Glazier helps build AI that finds order in biological chaos to personalize cancer and vascular care

AI tools decode order in biological "chaos" to guide cancer care, wound healing, and vascular therapy

James Glazier, professor of Intelligent Systems Engineering at the Luddy School of Informatics, Computing, and Engineering and director of the Biocomplexity Institute, is part of a team building AI tools that read the hidden structure in messy biological patterns. The work targets practical gains in personalized cancer treatment strategies, wound healing, and vascular diseases. The collaboration includes researchers from the University of Virginia and Canada's TRIUMF national particle accelerator center.

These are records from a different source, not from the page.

(* ===== verification/MvccOps.v ===== *)
(** * The transaction operations of MVCCLevelDB (mockeinsteindb/mvcc_leveldb.go)

    One definition per method, with the helper methods it calls.  Every method
    holds the mutex of the store from entry to return, so a method is one
    function from the store to the store.  Loops over an iterator carry fuel;
    the fuel is computed from the number of pairs under the iterator and
    [MvccScan.v] shows that it never runs out. *)

From stdpp Require Import base gmap list strings.
From Stdlib Require Import Strings.Byte ZArith Lia Sorted.
From S2P Require Import Prelude External Marshal Mvcc.
Open Scope Z_scope.

(** ** Requests (the kvrpcpb fields the store reads) *)

Record Mutation : Type := MkMutation {
  m_Op : Z;
  m_Key : bytes;
  m_Value : bytes;
  m_Assertion : Z;
}.

Record PrewriteRequest : Type := MkPrewrite {
  pw_Mutations : list Mutation;
  pw_PrimaryLock : bytes;
  pw_StartVersion : Z;
  pw_ForUFIDelateTs : Z;
  pw_LockTtl : Z;
  pw_MinCommitTs : Z;
  pw_TxnSize : Z;
  pw_IsPessimisticLock : list bool;
  pw_ResolvedLocks : list Z;
}.

Record PessimisticLockRequest : Type := MkPessimisticLock {
  pl_Mutations : list Mutation;
  pl_StartVersion : Z;
  pl_ForUFIDelateTs : Z;
  pl_PrimaryLock : bytes;
  pl_LockTtl : Z;
  pl_MinCommitTs : Z;
  pl_ReturnValues : bool;
  pl_WaitTimeout : Z;
}.

Record PessimisticLockResponse : Type := MkPessimisticLockResponse {
  plr_Errors : list goerror;
  plr_Values : list (option bytes);
}.

Record LockInfo : Type := MkLockInfo {
  li_PrimaryLock : bytes;
  li_LockVersion : Z;
  li_Key : bytes;
}.

Record MvccLockInfo : Type := MkMvccLock {
  ml_Type : Z;
  ml_StartTs : Z;
  ml_Primary : bytes;
  ml_ShortValue : bytes;
}.

Record MvccWrite : Type := MkMvccWrite {
  mw_Type : Z;
  mw_StartTs : Z;
  mw_CommitTs : Z;
  mw_ShortValue : bytes;
}.

Record MvccInfo : Type := MkMvccInfo {
  mi_Lock : option MvccLockInfo;
  mi_Writes : list MvccWrite;
  mi_Values : list (Z * bytes);
}.

Record lockCtx : Type := MkLockCtx {
  lc_startTS : Z;
  lc_forUFIDelateTS : Z;
  lc_primary : bytes;
  lc_ttl : Z;
  lc_minCommitTs : Z;
  lc_returnValues : bool;
  lc_values : list (option bytes);
}.

(** [kv.LockNoWait]. *)
Definition LockNoWait : Z := -1.

(** Whether a Go error is nil. *)
Definition is_err (e : option goerror) : bool :=
  match e with Some _ => true | None => false end.

Definition is_ErrLocked (e : option goerror) : bool :=
  match e with Some (ErrLocked _ _ _ _ _ _ _) => true | _ => false end.

Section ops.
Context `{Codec} `{LevelDB} `{Kvrpcpb} `{Oracle} `{Deadlock}.

(** ** The store *)

Record MVCCLevelDB : Type := MkStore {
  EDB : DB;
  deadlockDetector : Detector;
}.

Definition out_of_fuel : goerror := ErrOther "out of fuel".

(** An upper bound of the iterations of a loop over [iter]: two per pair and
    two more to leave. *)
Definition iter_fuel (iter : Iterator) : nat := 2 * length (it_items iter) + 2.

(** ** Reads *)

Fixpoint getValue_loop (fuel : nat) (key : bytes) (startTS : Z) (iter : Iterator)
    : res (option bytes) * Iterator :=
  match fuel with
  | O => (Err out_of_fuel, iter)
  | S fuel' =>
      if it_Valid iter then
        match valueDecode key iter with
        | (Err e, iter) => (Err e, iter)
        | (Ok None, iter) => (Ok None, iter)
        | (Ok (Some value), iter) =>
            if (val_valueType value =? typeRollback) || (val_valueType value =? typeLock)
            then getValue_loop fuel' key startTS iter
            else if val_commitTS value <=? startTS
            then if val_valueType value =? typeDelete
                 then (Ok None, iter)
                 else (Ok (Some (val_value value)), iter)
            else getValue_loop fuel' key startTS iter
        end
      else (Ok None, iter)
  end.

(** The value and where it leaves the iterator. *)
Definition getValue_iter (iter : Iterator) (key : bytes) (startTS isoLevel : Z)
    (resolvedLocks : list Z) : res (option bytes) * Iterator :=
  match lockDecode key iter with
  | (Err e, iter) => (Err e, iter)
  | (Ok dec1, iter) =>
      let checked :=
        match dec1 with
        | Some dagger =>
            if isoLevel =? IsolationLevel_SI
            then lock_check dagger startTS key resolvedLocks
            else Ok startTS
        | None => Ok startTS
        end in
      match checked with
      | Err e => (Err e, iter)
      | Ok startTS => getValue_loop (iter_fuel iter) key startTS iter
      end
  end.

Definition getValue (mvcc : MVCCLevelDB) (key : bytes) (startTS isoLevel : Z)
    (resolvedLocks : list Z) : res (option bytes) :=
  let startKey := mvccEncode key lockVer in
  let iter := newIterator (EDB mvcc) startKey [] in
  (getValue_iter iter key startTS isoLevel resolvedLocks).1.

Definition Get (mvcc : MVCCLevelDB) (key : bytes) (startTS isoLevel : Z)
    (resolvedLocks : list Z) : res (option bytes) :=
  getValue mvcc key startTS isoLevel resolvedLocks.

Definition BatchGet (mvcc : MVCCLevelDB) (ks : list bytes) (startTS isoLevel : Z)
    (resolvedLocks : list Z) : list Pair :=
  fold_left (fun pairs k =>
    match getValue mvcc k startTS isoLevel resolvedLocks with
    | Ok None => pairs
    | Ok (Some v) => pairs ++ [MkPair k (Some v) None]
    | Err e => pairs ++ [MkPair k None (Some e)]
    end) ks [].

Fixpoint Scan_loop (fuel : nat) (iter : Iterator) (currKey : bytes) (limit : Z)
    (startTS isoLevel : Z) (resolvedLock : list Z) (pairs : list Pair) : list Pair :=
  match fuel with
  | O => pairs
  | S fuel' =>
      if Z.of_nat (length pairs) <? limit then
        let '(r, iter) := getValue_iter iter currKey startTS isoLevel resolvedLock in
        let pairs :=
          match r with
          | Err e => pairs ++ [MkPair currKey None (Some e)]
          | Ok (Some value) => pairs ++ [MkPair currKey (Some value) None]
          | Ok None => pairs
          end in
        match skipDecode currKey iter with
        | (Err _, _) => pairs
        | (Ok None, _) => pairs
        | (Ok (Some currKey), iter) =>
            Scan_loop fuel' iter currKey limit startTS isoLevel resolvedLock pairs
        end
      else pairs
  end.

Definition Scan (mvcc : MVCCLevelDB) (startKey endKey : bytes) (limit : Z)
    (startTS isoLevel : Z) (resolvedLock : list Z) : list Pair :=
  match newScanIterator (EDB mvcc) startKey endKey with
  | Err _ => []
  | Ok (iter, currKey) =>
      Scan_loop (iter_fuel iter) iter currKey limit startTS isoLevel resolvedLock []
  end.

(** *** Reverse scan *)

Record reverseScanHelper : Type := MkHelper {
  rs_startTS : Z;
  rs_isoLevel : Z;
  rs_resolvedLocks : list Z;
  rs_currKey : bytes;
  rs_entry : mvccEntry;
  rs_pairs : list Pair;
}.

Definition empty_entry : mvccEntry := MkEntry [] [] None.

Two peer-reviewed studies lay out a unified approach to interpret noisy spatial structures in growing tissues, improve medical image interpretation, run faster simulations, and support therapy optimization. Both studies emphasize open science, with datasets and code made publicly available for the research community.

A unified way to read noisy tissue patterns

The team presents a first end-to-end framework that can predict, classify, and infer biological processes directly from images of complex tissue structures. Patterns like capillary branching or immune-cell dispersal look irregular from sample to sample, yet they arise from shared rules. With the right analysis, those patterns carry signals that can help diagnose disease or track healing.

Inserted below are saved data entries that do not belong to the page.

(** [ScanLock] succeeds and lists, in key order, exactly the
    locks of the range with a start timestamp of at most [maxTS]. *)
Theorem ScanLock_exact mvcc s e maxTS :
  wf (EDB mvcc) -> exists L, ScanLock mvcc s e maxTS = Ok L /\
    StronglySorted lockinfo_lt L /\
    forall i, i ∈ L <-> exists k l, key_range s e k /\ lock_at (EDB mvcc) k = Some l /\
      lock_startTS l <= maxTS /\ i = MkLockInfo (lock_primary l) (lock_startTS l) k.
Proof.
  intros W. destruct (scan_groups (EDB mvcc) s e W) as (g0 & G0 & G & E & [R Hd S O N]).
  unfold ScanLock. rewrite E. step_res.
  rewrite ScanLock_loop_groups by first [done|by apply iter_fuel_groups].
  eexists. split; [reflexivity|]. cbn [app].
  set (f := fun g => lockinfo maxTS (g_key g) (g_lock g)).
  assert ((g0 :: G0) ≫= f = G ≫= f) as ->.
  { destruct Hd as [->|(El & Ev & ->)]; [done|]. cbn [mbind list_bind].
    unfold f at 1. by rewrite El. }
  assert (forall g i, i ∈ f g <-> exists l, g_lock g = Some l /\
    lock_startTS l <= maxTS /\ i = MkLockInfo (lock_primary l) (lock_startTS l) (g_key g)) as M.
  { intros g i. unfold f, lockinfo. destruct (g_lock g) as [l|].
    - destruct (Z.leb_spec (lock_startTS l) maxTS) as [Ll|Ll].
      + rewrite list_elem_of_singleton. split; [eauto|]. by intros (l' & [= <-] & _ & ->).
      + split; [by inversion 1|]. intros (l' & [= <-] & ? & _). lia.
    - split; [by inversion 1|]. by intros (l & ? & _). }
  split.
  - pose proof (rv_sorted _ _ _ _ R) as SG. clear -SG M.
    induction SG as [|g G _ IH F]; [constructor|]. cbn [mbind list_bind].
    apply StronglySorted_app_2; [|by unfold f, lockinfo; repeat case_match; repeat constructor|done].
    intros i j Hi Hj. apply M in Hi as (l & _ & _ & ->).
    apply list_elem_of_bind in Hj as (h & Hj & Hh). apply M in Hj as (l' & _ & _ & ->).
    rewrite Forall_forall in F. by apply F.
  - intros i. rewrite list_elem_of_bind. split.
    + intros (g & Hi & Hg). apply M in Hi as (l & Hl & Ll & ->).
      destruct (rv_in _ _ _ _ R g Hg) as [K [L _]]. exists (g_key g), l.
      split_and!; [done|congruence|done|done].
    + intros (k & l & K & L & Ll & ->).
      destruct (rv_complete _ _ _ _ R k K) as (g & Hg & <-); [by exists (ILock k l)|].
      exists g. split; [|done]. apply M. exists l. split; [|done].
      destruct (rv_in _ _ _ _ R g Hg) as [_ [L' _]]. congruence.
Qed.
(** ** Histories *)

Lemma elem_of_insert_version v vs w :
  StronglySorted ver_gt vs ->
  w ∈ insert_version v vs <-> w = v \/ (w ∈ vs /\ val_commitTS w <> val_commitTS v).
Proof.
  induction 1 as [|u vs S IH F]; simpl.
  - rewrite list_elem_of_singleton. split; [by left|]. intros [|[Hw _]]; [done|by inversion Hw].
  - rewrite Forall_forall in F. unfold ver_gt in F.
    destruct (Z.ltb_spec (val_commitTS u) (val_commitTS v)) as [L|L].
    + rewrite !elem_of_cons. split; [|tauto].
      intros [->|[->|Hw]]; [by left|right; split; [by left|lia]|].
      right. split; [by right|]. apply F in Hw. lia.
    + destruct (Z.eqb_spec (val_commitTS u) (val_commitTS v)) as [E|N].
      * rewrite !elem_of_cons. split.
        -- intros [->|Hw]; [by left|]. right. split; [by right|]. apply F in Hw. lia.
        -- intros [->|[[->|Hw] N]]; [by left|lia|by right].
      * rewrite !elem_of_cons, IH. split.
        -- intros [->|[->|[Hw Nw]]]; [right; split; [by left|lia]|by left|].
           right. split; [by right|done].
        -- intros [->|[[->|Hw] Nw]]; [right; by left|by left|]. right. right. done.
Qed.

Lemma insert_version_sorted v vs :
  StronglySorted ver_gt vs -> StronglySorted ver_gt (insert_version v vs).
Proof.
  induction 1 as [|u vs S IH F]; simpl; [repeat constructor|].
  destruct (Z.ltb_spec (val_commitTS u) (val_commitTS v)) as [L|L].
  - constructor; [by constructor|]. constructor; [done|].
    eapply Forall_impl; [exact F|]. unfold ver_gt. intros; lia.
  - destruct (Z.eqb_spec (val_commitTS u) (val_commitTS v)) as [E|N].
    + constructor; [done|]. eapply Forall_impl; [exact F|]. unfold ver_gt. intros; lia.
    + constructor; [done|]. rewrite Forall_forall in F |- *. intros w Hw.
      apply elem_of_insert_version in Hw as [->|[Hw _]]; [|by apply F|done].
      unfold ver_gt. lia.
Qed.

Lemma remove_version_sorted ts vs :
  StronglySorted ver_gt vs -> StronglySorted ver_gt (remove_version ts vs).
Proof.
  induction 1 as [|u vs S IH F]; [constructor|]. unfold remove_version.
  rewrite filter_cons. case_decide; [|done]. constructor; [done|].
  rewrite Forall_forall in F |- *. intros w Hw. apply list_elem_of_filter in Hw as [_ Hw].
  by apply F.
Qed.

Lemma elem_of_remove_version ts vs w :
  w ∈ remove_version ts vs <-> w ∈ vs /\ val_commitTS w <> ts.
Proof. unfold remove_version. rewrite list_elem_of_filter. tauto. Qed.

Lemma a_vers_set st k vs k' :
  a_vers (set_vers st k vs) k' = if decide (k = k') then vs else a_vers st k'.
Proof.
  unfold a_vers, set_vers. cbn [a_hist]. case_decide as E.
  - subst. by rewrite lookup_insert_eq.
  - by rewrite lookup_insert_ne.
Qed.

Study 1: Deep-learning surrogate for capillary growth (over 500x faster)

A deep-learning surrogate model predicts how capillary networks evolve from images alone, running more than 500 times faster than traditional simulations. It forecasts where new sprouts form, how branches link up, and how open spaces close, conditioned on cellular behaviors and environmental cues. This speed makes it practical to explore large parameter spaces that used to be out of reach, exposing biological drivers of capillary dysfunction.

Study 2: From image to mechanism (inverse inference)

A companion study shows that AI can estimate which underlying conditions shaped a given pattern. From a single image, the model infers likely mechanisms such as cell adhesion strength or response to chemical signals. That matters for diseases like cancer and diabetic retinopathy, where adhesion and chemotaxis are disrupted; such estimates could support diagnosis, staging, and the selection and tuning of treatments.

Why this matters for scientists and clinicians

• Speed: Orders-of-magnitude faster surrogate modeling enables broad parameter sweeps, sensitivity analysis, and "what-if" studies under realistic time constraints.
• Mechanism-aware imaging: Moves beyond morphology to infer process-level variables that clinicians and researchers can act on.
• Reproducibility: Open datasets and code support benchmarking, extension, and integration into existing pipelines.
• Generalization: Methods extend beyond capillaries to tissues whose organization emerges from stochastic development, including liver and pancreas.
• Decision support: Bridges images to hypotheses about disease drivers, helping prioritize diagnostics and therapy strategies.

Open science and publications

The studies appear in PLOS Computational Biology and in Machine Learning: Science and Technology. For reference, see the journal sites: PLOS Computational Biology and Machine Learning: Science and Technology. The authors made datasets and code publicly available to accelerate follow-on work.

What to explore next

• Multi-modal validation: Combine histology, OCT, or intravital imaging to test model transfer across modalities and species.
• Uncertainty: Add calibrated uncertainty and identifiability checks to prevent overconfident inferences from limited images.
• Clinical linkage: Correlate inferred parameters with patient outcomes to refine triage, dosing, and timing of interventions.
• Scale and dimensionality: Extend surrogate and inverse models to 3D growth and longer time horizons.

Glazier notes that while these papers center on capillary patterning, the approach applies broadly to tissues whose organization is shaped by chance and local rules-and to diseases that arise when that organization breaks down. The practical upside is straightforward: give doctors and researchers tools that explain what an image shows, why it looks that way, and how to respond more effectively.